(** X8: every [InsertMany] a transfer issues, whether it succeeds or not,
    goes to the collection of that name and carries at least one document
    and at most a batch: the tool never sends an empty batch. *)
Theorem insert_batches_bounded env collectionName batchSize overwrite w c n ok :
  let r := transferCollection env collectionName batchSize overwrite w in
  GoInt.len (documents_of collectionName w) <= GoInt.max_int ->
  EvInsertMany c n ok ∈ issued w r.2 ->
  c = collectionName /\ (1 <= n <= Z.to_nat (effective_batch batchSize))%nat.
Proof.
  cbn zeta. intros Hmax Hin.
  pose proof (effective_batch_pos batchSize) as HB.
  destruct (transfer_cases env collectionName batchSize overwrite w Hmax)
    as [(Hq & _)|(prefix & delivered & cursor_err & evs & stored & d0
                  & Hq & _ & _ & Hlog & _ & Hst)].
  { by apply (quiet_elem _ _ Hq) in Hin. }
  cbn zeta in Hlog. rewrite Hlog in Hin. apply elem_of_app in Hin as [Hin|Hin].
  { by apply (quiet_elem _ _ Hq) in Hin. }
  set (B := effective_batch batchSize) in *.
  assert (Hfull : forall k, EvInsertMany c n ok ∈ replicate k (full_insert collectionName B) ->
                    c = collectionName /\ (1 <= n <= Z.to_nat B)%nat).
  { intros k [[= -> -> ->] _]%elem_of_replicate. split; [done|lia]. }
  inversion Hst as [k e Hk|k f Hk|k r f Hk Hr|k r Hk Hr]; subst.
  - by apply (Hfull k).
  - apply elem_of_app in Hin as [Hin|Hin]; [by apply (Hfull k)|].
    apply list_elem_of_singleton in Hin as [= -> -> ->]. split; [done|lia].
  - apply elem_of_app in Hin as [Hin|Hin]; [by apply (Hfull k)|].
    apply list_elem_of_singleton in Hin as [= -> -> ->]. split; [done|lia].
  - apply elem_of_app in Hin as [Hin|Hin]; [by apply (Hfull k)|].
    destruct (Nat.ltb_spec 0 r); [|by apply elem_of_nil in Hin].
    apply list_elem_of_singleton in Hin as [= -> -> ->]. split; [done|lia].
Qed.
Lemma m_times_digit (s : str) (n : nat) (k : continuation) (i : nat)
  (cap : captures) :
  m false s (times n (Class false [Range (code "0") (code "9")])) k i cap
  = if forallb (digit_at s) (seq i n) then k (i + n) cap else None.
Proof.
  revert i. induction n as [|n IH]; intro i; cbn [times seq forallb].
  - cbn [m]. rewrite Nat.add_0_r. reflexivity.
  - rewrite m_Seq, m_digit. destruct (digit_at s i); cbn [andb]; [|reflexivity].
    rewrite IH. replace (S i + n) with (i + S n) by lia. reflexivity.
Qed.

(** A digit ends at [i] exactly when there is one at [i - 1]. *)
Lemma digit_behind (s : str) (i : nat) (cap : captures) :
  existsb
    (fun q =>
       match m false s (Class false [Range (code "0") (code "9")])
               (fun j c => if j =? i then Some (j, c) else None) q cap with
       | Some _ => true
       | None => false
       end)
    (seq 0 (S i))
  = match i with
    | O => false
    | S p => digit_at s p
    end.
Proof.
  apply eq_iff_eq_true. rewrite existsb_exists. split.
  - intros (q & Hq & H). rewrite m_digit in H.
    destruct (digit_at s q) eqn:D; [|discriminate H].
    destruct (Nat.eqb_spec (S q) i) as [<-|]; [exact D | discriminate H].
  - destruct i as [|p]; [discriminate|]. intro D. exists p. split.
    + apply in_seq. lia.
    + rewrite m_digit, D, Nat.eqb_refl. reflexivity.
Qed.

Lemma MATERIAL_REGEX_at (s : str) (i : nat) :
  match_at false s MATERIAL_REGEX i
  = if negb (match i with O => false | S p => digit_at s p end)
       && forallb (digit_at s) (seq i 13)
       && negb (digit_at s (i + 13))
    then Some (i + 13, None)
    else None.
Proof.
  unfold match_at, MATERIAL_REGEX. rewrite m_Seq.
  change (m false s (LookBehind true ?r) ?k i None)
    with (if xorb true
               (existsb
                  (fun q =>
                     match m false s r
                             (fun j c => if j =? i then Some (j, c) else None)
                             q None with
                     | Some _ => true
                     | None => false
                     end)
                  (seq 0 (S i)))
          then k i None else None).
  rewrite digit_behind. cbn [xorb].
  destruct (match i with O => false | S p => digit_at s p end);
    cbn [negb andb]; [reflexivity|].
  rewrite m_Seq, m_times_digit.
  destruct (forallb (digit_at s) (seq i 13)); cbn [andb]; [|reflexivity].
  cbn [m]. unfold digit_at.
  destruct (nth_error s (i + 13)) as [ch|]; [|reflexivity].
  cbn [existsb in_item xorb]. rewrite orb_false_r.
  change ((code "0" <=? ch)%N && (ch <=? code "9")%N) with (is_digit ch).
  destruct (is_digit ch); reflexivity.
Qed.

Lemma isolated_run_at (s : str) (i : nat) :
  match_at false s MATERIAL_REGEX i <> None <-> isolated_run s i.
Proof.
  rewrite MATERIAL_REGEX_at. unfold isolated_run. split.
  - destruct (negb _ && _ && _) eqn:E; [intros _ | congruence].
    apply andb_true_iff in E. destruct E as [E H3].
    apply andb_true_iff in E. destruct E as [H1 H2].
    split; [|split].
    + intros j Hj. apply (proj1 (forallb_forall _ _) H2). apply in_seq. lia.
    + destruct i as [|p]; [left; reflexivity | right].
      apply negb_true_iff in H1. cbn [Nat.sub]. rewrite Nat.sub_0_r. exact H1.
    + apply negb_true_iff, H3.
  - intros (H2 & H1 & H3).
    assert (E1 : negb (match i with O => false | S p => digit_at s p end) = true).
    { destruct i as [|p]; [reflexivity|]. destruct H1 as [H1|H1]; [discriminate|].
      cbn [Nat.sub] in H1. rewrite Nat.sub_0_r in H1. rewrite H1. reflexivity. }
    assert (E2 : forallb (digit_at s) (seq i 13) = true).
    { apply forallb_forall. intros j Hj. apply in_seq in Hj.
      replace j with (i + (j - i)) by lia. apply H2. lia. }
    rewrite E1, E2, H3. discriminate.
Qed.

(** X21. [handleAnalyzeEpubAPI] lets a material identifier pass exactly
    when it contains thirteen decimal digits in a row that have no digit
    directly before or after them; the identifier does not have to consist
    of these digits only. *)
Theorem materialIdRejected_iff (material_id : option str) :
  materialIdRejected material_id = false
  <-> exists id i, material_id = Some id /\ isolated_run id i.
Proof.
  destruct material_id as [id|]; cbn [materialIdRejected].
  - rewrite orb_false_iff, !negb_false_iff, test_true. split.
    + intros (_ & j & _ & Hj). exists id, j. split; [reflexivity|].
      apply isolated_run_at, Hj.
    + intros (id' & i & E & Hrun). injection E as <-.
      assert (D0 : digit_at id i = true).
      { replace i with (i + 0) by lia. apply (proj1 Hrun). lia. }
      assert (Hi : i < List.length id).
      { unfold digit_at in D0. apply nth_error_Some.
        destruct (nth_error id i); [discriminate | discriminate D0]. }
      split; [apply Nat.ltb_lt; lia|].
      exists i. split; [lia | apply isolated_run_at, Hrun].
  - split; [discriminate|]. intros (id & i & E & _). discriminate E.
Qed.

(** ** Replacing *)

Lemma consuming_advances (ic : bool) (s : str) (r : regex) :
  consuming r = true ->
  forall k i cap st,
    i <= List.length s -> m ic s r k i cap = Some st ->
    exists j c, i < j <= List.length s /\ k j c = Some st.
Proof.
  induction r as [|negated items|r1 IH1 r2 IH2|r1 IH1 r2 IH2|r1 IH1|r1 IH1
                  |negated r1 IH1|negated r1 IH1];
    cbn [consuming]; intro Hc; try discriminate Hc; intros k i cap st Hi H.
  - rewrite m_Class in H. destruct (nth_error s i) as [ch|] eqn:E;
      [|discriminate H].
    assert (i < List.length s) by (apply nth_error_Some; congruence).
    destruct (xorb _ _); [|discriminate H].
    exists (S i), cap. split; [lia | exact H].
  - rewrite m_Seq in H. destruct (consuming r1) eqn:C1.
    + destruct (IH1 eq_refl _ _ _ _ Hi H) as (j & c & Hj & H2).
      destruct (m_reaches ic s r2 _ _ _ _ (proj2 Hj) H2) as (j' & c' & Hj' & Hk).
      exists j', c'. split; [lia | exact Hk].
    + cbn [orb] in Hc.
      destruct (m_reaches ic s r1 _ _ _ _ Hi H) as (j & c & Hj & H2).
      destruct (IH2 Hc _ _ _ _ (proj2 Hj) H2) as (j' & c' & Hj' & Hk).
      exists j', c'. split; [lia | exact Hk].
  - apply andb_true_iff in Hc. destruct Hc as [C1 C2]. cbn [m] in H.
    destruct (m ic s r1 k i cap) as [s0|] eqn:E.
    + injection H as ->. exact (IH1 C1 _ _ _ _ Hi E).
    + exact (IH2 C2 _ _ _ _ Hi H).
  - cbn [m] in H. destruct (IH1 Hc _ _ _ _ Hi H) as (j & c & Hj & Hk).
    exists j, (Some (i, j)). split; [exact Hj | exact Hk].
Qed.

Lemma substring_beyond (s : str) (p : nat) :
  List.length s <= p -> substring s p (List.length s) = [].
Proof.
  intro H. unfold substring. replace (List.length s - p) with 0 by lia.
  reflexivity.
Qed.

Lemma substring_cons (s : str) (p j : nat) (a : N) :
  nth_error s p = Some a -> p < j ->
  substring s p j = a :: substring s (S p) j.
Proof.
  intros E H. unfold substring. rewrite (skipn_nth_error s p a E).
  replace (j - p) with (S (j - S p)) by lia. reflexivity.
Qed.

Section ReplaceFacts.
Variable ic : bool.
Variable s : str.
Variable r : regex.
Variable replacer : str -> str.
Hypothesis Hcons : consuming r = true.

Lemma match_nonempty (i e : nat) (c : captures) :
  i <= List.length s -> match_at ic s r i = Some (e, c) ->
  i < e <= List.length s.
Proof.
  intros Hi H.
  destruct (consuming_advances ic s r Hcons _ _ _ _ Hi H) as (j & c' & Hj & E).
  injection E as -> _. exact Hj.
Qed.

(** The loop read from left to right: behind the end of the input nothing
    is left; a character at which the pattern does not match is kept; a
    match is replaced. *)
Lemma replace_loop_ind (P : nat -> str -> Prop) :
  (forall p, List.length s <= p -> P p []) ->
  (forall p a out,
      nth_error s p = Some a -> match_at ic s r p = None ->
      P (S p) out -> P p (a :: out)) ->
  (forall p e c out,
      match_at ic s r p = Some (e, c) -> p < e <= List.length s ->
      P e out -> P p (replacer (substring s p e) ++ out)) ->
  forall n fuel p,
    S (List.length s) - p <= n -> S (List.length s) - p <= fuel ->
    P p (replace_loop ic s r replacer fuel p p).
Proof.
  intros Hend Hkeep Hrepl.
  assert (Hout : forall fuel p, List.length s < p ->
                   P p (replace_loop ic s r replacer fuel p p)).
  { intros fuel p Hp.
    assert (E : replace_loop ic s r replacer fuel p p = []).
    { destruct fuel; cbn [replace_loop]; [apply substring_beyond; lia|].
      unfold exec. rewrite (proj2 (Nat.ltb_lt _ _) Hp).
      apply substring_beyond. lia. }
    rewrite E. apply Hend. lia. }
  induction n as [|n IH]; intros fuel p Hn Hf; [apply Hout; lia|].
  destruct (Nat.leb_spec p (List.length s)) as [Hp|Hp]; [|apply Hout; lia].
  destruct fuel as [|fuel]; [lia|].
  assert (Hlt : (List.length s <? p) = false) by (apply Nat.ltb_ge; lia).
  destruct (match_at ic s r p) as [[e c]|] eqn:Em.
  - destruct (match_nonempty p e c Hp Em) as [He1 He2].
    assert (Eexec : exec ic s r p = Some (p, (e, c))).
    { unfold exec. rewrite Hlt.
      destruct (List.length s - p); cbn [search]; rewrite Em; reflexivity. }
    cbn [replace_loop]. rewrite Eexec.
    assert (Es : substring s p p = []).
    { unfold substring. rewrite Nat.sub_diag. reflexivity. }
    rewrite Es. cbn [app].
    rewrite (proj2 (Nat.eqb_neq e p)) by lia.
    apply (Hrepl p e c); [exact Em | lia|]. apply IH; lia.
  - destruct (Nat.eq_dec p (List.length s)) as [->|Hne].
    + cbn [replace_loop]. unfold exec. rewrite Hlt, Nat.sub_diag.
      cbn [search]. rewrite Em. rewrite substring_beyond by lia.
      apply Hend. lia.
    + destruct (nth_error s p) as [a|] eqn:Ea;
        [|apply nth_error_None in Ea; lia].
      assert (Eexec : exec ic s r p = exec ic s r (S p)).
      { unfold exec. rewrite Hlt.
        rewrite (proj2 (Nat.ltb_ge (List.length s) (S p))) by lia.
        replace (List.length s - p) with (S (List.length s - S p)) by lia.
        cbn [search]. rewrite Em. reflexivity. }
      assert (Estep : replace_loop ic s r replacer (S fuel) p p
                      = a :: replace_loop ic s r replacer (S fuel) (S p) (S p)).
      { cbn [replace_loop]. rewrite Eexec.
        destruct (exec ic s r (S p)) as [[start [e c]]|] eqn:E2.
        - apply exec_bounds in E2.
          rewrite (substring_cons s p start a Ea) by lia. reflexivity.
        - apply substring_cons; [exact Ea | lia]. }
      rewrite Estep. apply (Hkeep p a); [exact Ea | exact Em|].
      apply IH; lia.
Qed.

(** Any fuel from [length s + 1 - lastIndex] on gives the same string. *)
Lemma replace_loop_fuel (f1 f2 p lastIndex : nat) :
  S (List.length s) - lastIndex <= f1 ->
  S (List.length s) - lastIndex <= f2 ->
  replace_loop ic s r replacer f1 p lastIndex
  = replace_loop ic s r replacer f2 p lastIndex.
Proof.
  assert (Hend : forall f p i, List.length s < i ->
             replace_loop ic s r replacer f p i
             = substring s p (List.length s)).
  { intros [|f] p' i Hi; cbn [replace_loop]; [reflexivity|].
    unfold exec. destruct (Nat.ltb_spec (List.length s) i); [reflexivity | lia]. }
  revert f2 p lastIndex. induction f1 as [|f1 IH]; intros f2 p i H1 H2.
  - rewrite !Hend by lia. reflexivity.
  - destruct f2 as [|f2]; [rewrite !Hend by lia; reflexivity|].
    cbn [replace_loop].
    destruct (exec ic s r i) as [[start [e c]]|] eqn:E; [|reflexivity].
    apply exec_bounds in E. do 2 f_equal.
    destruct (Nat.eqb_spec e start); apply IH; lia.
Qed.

################

The output should be exactly the lines above from the line containing "(** The loop" to the line containing "P (S p) out -> P p (a :: out)) ->", inclusive, with no other lines.

(** The loop read from left to right: behind the end of the input nothing
    is left; a character at which the pattern does not match is kept; a
    match is replaced. *)
Lemma replace_loop_ind (P : nat -> str -> Prop) :
  (forall p, List.length s <= p -> P p []) ->
  (forall p a out,
      nth_error s p = Some a -> match_at ic s r p = None ->
      P (S p) out -> P p (a :: out)) ->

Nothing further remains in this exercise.